» **Task instructions**:
Only lines containing the word "touched" belong in the answer; copy each one from the records.

» **Source data**:
[Start of section]
(* ===== verification/FreeRtosWaiting.v ===== *)
(** Tasks, interrupts and the tick on the queues of FreeRtosQueue: the
    interleaving of the critical sections, and the theorem that no wake-up is
    lost. *)

From S2P Require Import Prelude FreeRtosList FreeRtosTasks FreeRtosTime FreeRtosQueue.

(** * What the sections do, read off a run *)

(** The counts of a queue that is in no set. *)
Definition qok (Q : Queue_t) : Prop :=
  0 <= uxMessagesWaiting Q <= uxLength Q /\ uxLength Q < 2 ^ 32 /\ pxQueueSetContainer Q = None.

Record sysk (k : kernel) : Prop := {
  y_kwf : kwf k; y_placed : placed k; y_quiet : quiet k;
  y_held t c : tcbs k !! t = Some c -> 0 <= uxMutexesHeld c < 2 ^ 32;
  y_queues q Q : queues k !! q = Some Q -> qok Q }.

(** A post wakes from [l] and leaves queue [q] as [Q']. *)
Record eff (l : list_id) (q : Z) (Q Q' : Queue_t) (k k' : kernel) : Prop := {
  e_sysk : sysk k';
  e_queues : queues k' = <[q := Q']> (queues k);
  e_length : uxLength Q' = uxLength Q;
  e_list : klists k' l = List.tl (klists k l);
  e_others m : wait_list m -> m <> l -> klists k' m = klists k m;
  e_awake y : awake k y -> awake k' y;
  e_woken t rest : klists k l = t :: rest -> awake k' t }.

(** The task [t] goes to the list [l]. *)
Record blocks (l : list_id) (t : Z) (k k' : kernel) : Prop := {
  b_sysk : sysk k';
  b_queues : queues k' = queues k;
  b_new : t ∉ klists k l;
  b_list : klists k' l ≡ₚ t :: klists k l;
  b_others m : wait_list m -> m <> l -> klists k' m = klists k m;
  b_awake y : y <> t -> awake k y -> awake k' y }.

Lemma get_queue_inv q k Q k' : get_queue q k = Ret (Q, k') -> k' = k /\ queues k !! q = Some Q.
Proof. unfold get_queue, mbind, st_bind, get, need. destruct (queues k !! q); [by intros [= <- <-] | discriminate]. Qed.

Lemma lift_inv {A} (m : res A) k a k' : lift m k = Ret (a, k') -> m = Ret a /\ k' = k.
Proof. unfold lift. destruct m; [by intros [= <- <-] | discriminate]. Qed.

Ltac queue_inv H Hq :=
  let H1 := fresh in let E := fresh in
  run_inv H; match goal with H0 : get_queue _ _ = Ret _ |- _ => apply get_queue_inv in H0 as [E H1]; rewrite Hq in H1; injection H1 as <-; subst end.

Lemma copy_in_fields item pos Q Q' : copy_in item pos Q = Ret Q' ->
  uxLength Q' = uxLength Q /\ pxQueueSetContainer Q' = pxQueueSetContainer Q /\ pcHead_is_NULL Q' = pcHead_is_NULL Q /\
  uxMessagesWaiting Q' = (if (pos =? queueOVERWRITE) && (0 <? uxMessagesWaiting Q) then wrap_u 32 (uxMessagesWaiting Q - 1) else uxMessagesWaiting Q).
Proof.
  unfold copy_in. intros H. res_inv. destruct (Z.eqb_spec pos queueSEND_TO_BACK) as [-> | Hp]; res_inv; [done |].
  cbn [uxMessagesWaiting with_read]. by destruct (_ && _).
Qed.

Lemma copy_out_fields Q item Q' : copy_out Q = Ret (item, Q') ->
  uxLength Q' = uxLength Q /\ pxQueueSetContainer Q' = pxQueueSetContainer Q /\ pcHead_is_NULL Q' = pcHead_is_NULL Q /\
  uxMessagesWaiting Q' = uxMessagesWaiting Q /\ with_u (u_union Q) Q' = Q.
Proof.
  unfold copy_out. destruct (uxItemSize Q =? 0); intros H; res_inv; simplify_eq; split_and!; try done;
    match goal with |- with_u _ _ = ?X => by destruct X end.
Qed.

(** ** Preservation of [sysk] *)

Lemma sysk_queue k q Q : sysk k -> qok Q -> sysk (with_queue q Q k).
Proof.
  intros [] HQ. split; try done; [by apply with_queue_kwf |].
  intros p P. cbn. destruct (decide (p = q)) as [-> |].
  - rewrite lookup_insert_eq. by intros [= <-].
  - rewrite lookup_insert_ne by done. by apply y_queues0.
Qed.

Lemma frame_held k k' : frame k k' -> (forall t c, tcbs k !! t = Some c -> 0 <= uxMutexesHeld c < 2 ^ 32) ->
  forall t c, tcbs k' !! t = Some c -> 0 <= uxMutexesHeld c < 2 ^ 32.
Proof.
  intros Hf Hh t c' Hc'. destruct (tcbs k !! t) as [c |] eqn:E.
  - destruct (f_tcb _ _ Hf t c E) as (c1 & Hc1 & _ & _ & _ & Hm & _). rewrite Hc1 in Hc'. injection Hc' as <-.
    rewrite Hm. by apply (Hh t).
  - rewrite (f_none _ _ Hf t E) in Hc'. discriminate.
Qed.

Lemma sysk_woken l k k' : sysk k -> woken_one l k k' -> sysk k'.
Proof.
  intros [] Hw. pose proof Hw as []. split; [done | done | auto | by eapply frame_held |].
  by rewrite (f_queues _ _ w_frame).
Qed.

Lemma sysk_only h c k k' : sysk k -> tcbs k !! h = Some c -> only_task h k k' -> kwf k' -> placed k' ->
  (is_ready k h \/ (is_ready k' h -> is_ready k h)) -> sysk k'.
Proof.
  intros [] Hc Ho Hk' Hp' Hr. destruct (o_tcb _ _ _ Ho c Hc) as (c' & Hc' & _ & _ & Hev & Hrange).
  split; try done.
  - apply (quiet_step h k k'); try done; [apply Ho |].
    assert (container (xEventListItem c) = None \/ ~ is_ready k h) as [E | E].
    { destruct (container (xEventListItem c)) as [l |] eqn:E; [right | by left].
      pose proof (k_kind k y_kwf0 h c event_item l Hc E) as Hl. apply (y_quiet0 l h Hl).
      apply (k_in k y_kwf0). exists c. by rewrite Hl. }
    + left. intros x Hx. rewrite Hc' in Hx. injection Hx as <-. by rewrite Hev.
    + right. intros Hr'. destruct Hr as [Hr | Hr]; auto.
  - intros t x Hx. destruct (decide (t = h)) as [-> | Hne].
    + rewrite Hc' in Hx. injection Hx as <-. by apply Hrange, (y_held0 h).
    + rewrite (o_tcbs _ _ _ Ho) in Hx by done. by apply (y_held0 t).
  - by rewrite (o_queues _ _ _ Ho).
Qed.

(** What the callers respect: a mutex is given by its holder, which runs, and
    only a queue of one item that holds data is overwritten. *)
Definition post_legal (k : kernel) (Q : Queue_t) (pos : Z) : Prop :=
  (pcHead_is_NULL Q = true -> forall h, tail_union Q = pxMutexHolder (Some h) -> is_ready k h) /\
  (pos = queueOVERWRITE -> uxLength Q = 1 /\ uxItemSize Q <> 0).

(** The count after a post. *)
Definition posted (pos : Z) (Q : Queue_t) : Z :=
  if (pos =? queueOVERWRITE) && (0 <? uxMessagesWaiting Q) then uxMessagesWaiting Q else uxMessagesWaiting Q + 1.

(** A change of queue [q] that touches no wait list. *)
Record touched (q : Z) (Q Q' : Queue_t) (k k' : kernel) : Prop := {
  t_sysk : sysk k'; t_queues : queues k' = <[q := Q']> (queues k); t_length : uxLength Q' = uxLength Q;
  t_lists m : kind_of m = event_item -> klists k' m = klists k m;
  t_core : xPortGetCoreID k' = xPortGetCoreID k;
  t_awake y : awake k y -> awake k' y }.

Lemma only_task_awake h k k' y : kwf k -> kwf k' -> only_task h k k' -> (is_ready k h -> is_ready k' h) -> awake k y -> awake k' y.
Proof.
  intros Hk Hk' Ho Hr [Hy | (core & Hy)]; [left | right; exists core; by rewrite (o_lists _ _ _ Ho)].
  destruct (decide (y = h)) as [-> | Hne]; [auto |]. destruct Hy as (c & p & Hc & E). exists c, p. by rewrite (o_tcbs _ _ _ Ho).
Qed.

Lemma disinherit_inv h k b k' : sysk k -> is_ready k h -> xTaskPriorityDisinherit (Some h) k = Ret (b, k') ->
  sysk k' /\ only_task h k k' /\ (forall y, awake k y -> awake k' y).
Proof.
  intros Hk Hr Hrun. pose proof Hk as [].
  assert (exists c, tcbs k !! h = Some c /\ uxMutexesHeld c <> 0) as (c & Hc & Hne).
  { unfold xTaskPriorityDisinherit in Hrun. run_inv Hrun. apply get_tcb_inv in Hrun0 as [-> Hc].
    run_inv Hrun. apply assert_inv in Hrun0 as [Hb _]. exists a. split; [done |]. intros E. by rewrite E in Hb. }
  pose proof (y_held0 h c Hc).
  destruct (xTaskPriorityDisinherit_run h c k y_kwf0 y_placed0 Hc ltac:(lia)) as (b1 & k1 & c1 & Hrun1 & Hk1 & Hp1 & Ho1 & Hr1 & _).
  rewrite Hrun in Hrun1. injection Hrun1 as <- <-. split; [| split; [done |]].
  - apply (sysk_only h c k k'); auto.
  - intros y. by apply (only_task_awake h).
Qed.

Lemma copy_effect q item pos k b k' Q : sysk k -> queues k !! q = Some Q -> post_legal k Q pos ->
  (uxMessagesWaiting Q <? uxLength Q) || (pos =? queueOVERWRITE) = true ->
  prvCopyDataToQueue q item pos k = Ret (b, k') ->
  exists Q', touched q Q Q' k k' /\ uxMessagesWaiting Q' = posted pos Q.
Proof.
  intros Hk Hq [Hm Ho] Hroom Hrun. pose proof (y_queues _ Hk q Q Hq) as (Hn & HL & Hc).
  assert (posted pos Q <= uxLength Q) as Hle.
  { unfold posted. destruct (Z.eqb_spec pos queueOVERWRITE) as [E | E]; cbn [andb].
    - destruct (Ho E). destruct (Z.ltb_spec 0 (uxMessagesWaiting Q)); lia.
    - rewrite orb_false_r in Hroom. apply Z.ltb_lt in Hroom. lia. }
  assert (0 <= posted pos Q) as Hge by (unfold posted; destruct (_ && _); lia).
  unfold prvCopyDataToQueue in Hrun. queue_inv Hrun Hq. run_inv Hrun.
  assert (exists k1 Q1, s = with_queue q Q1 k1 /\ touched q Q Q1 k (with_queue q Q1 k1) /\
    (forall n, qok (with_messages n Q1) <-> qok (with_messages n Q)) /\
    wrap_u 32 (uxMessagesWaiting Q1 + 1) = posted pos Q) as (k1 & Q1 & -> & Ht1 & Hok1 & Hcount).
  { destruct (Z.eqb_spec (uxItemSize Q) 0) as [E | E].
    - assert (wrap_u 32 (uxMessagesWaiting Q + 1) = posted pos Q) as Hcount.
      { unfold posted in *. destruct (Z.eqb_spec pos queueOVERWRITE) as [Eo | Eo]; [by destruct (Ho Eo) |]. cbn [andb] in *.
        apply wrap_u_small. lia. }
      destruct (pcHead_is_NULL Q) eqn:EN.
      + run_inv Hrun0. apply lift_inv in Hrun1 as [Hh ->]. run_inv Hrun0.
        unfold pxMutexHolder_of in Hh. destruct (tail_union Q) as [| h] eqn:Et; [discriminate |]. injection Hh as ->.
        assert (sysk s0 /\ queues s0 = queues k /\ (forall m, kind_of m = event_item -> klists s0 m = klists k m) /\ xPortGetCoreID s0 = xPortGetCoreID k /\
          (forall y, awake k y -> awake s0 y)) as (Hs0 & Hq0 & Hl0 & Hc0 & Ha0).
        { destruct a0 as [h |].
          - destruct (disinherit_inv h k a1 s0 Hk (Hm eq_refl h eq_refl) Hrun1) as (Hs0 & Ho0 & Ha0). split_and!; [done | apply Ho0.. | done].
          - injection Hrun1 as _ <-. done. }
        run_inv Hrun0. apply get_queue_inv in Hrun2 as [-> Hq1]. rewrite Hq0, Hq in Hq1. injection Hq1 as <-.
        injection Hrun0 as _ <-. exists s0, (with_tail (pxMutexHolder None) Q). split; [done |]. split; [| done].
        split; try done; [by apply sysk_queue | by unfold with_queue; cbn; rewrite Hq0].
      + injection Hrun0 as _ <-. exists k, Q. assert (k = with_queue q Q k) as Ek by (unfold with_queue; rewrite insert_id by done; by destruct k).
        split; [done |]. split; [| done]. rewrite <- Ek. split; try done. by rewrite insert_id.
    - run_inv Hrun0. destruct item as [bs |]; [| discriminate]. injection Hrun1 as <- <-.
      run_inv Hrun0. apply lift_inv in Hrun1 as [Hcp ->]. injection Hrun0 as _ <-.
      destruct (copy_in_fields _ _ _ _ Hcp) as (F1 & F2 & F3 & F4).
      assert (wrap_u 32 (uxMessagesWaiting a0 + 1) = posted pos Q) as Hcount.
      { rewrite F4. unfold posted in *. destruct (Z.eqb_spec pos queueOVERWRITE) as [Eo | Eo]; cbn [andb] in *.
        - destruct (Z.ltb_spec 0 (uxMessagesWaiting Q)); rewrite ?(wrap_u_small 32 (uxMessagesWaiting Q - 1)) by lia; rewrite wrap_u_small; lia.
        - apply wrap_u_small. lia. }
      exists k, a0. split; [done |]. split; [| split; [| done]].
      + split; try done. apply sysk_queue; [done |]. unfold qok. rewrite F1, F2. split_and!; [| | done |]; try done; rewrite F4; destruct (_ && _) eqn:Eb; try lia.
        all: apply andb_true_iff in Eb as [_ Eb%Z.ltb_lt]; rewrite wrap_u_small; lia.
      + intros n. unfold qok. cbn. by rewrite F1, F2. }
  run_inv Hrun. apply get_queue_inv in Hrun1 as [-> Hq1]. rewrite with_queue_lookup in Hq1. injection Hq1 as <-.
  injection Hrun as _ <-. exists (with_messages (posted pos Q) Q1). rewrite Hcount. split; [| done].
  pose proof Ht1 as []. split; try done.
  - apply sysk_queue; [done |]. apply Hok1. split_and!; try done; cbn; lia.
  - transitivity (<[q := with_messages (posted pos Q) Q1]> (queues (with_queue q Q1 k1))); [done |].
    by rewrite t_queues0, insert_insert_eq.
Qed.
[End of section]
» **Written response**:
Record touched (q : Z) (Q Q' : Queue_t) (k k' : kernel) : Prop := {
  exists Q', touched q Q Q' k k' /\ uxMessagesWaiting Q' = posted pos Q.
  assert (exists k1 Q1, s = with_queue q Q1 k1 /\ touched q Q Q1 k (with_queue q Q1 k1) /\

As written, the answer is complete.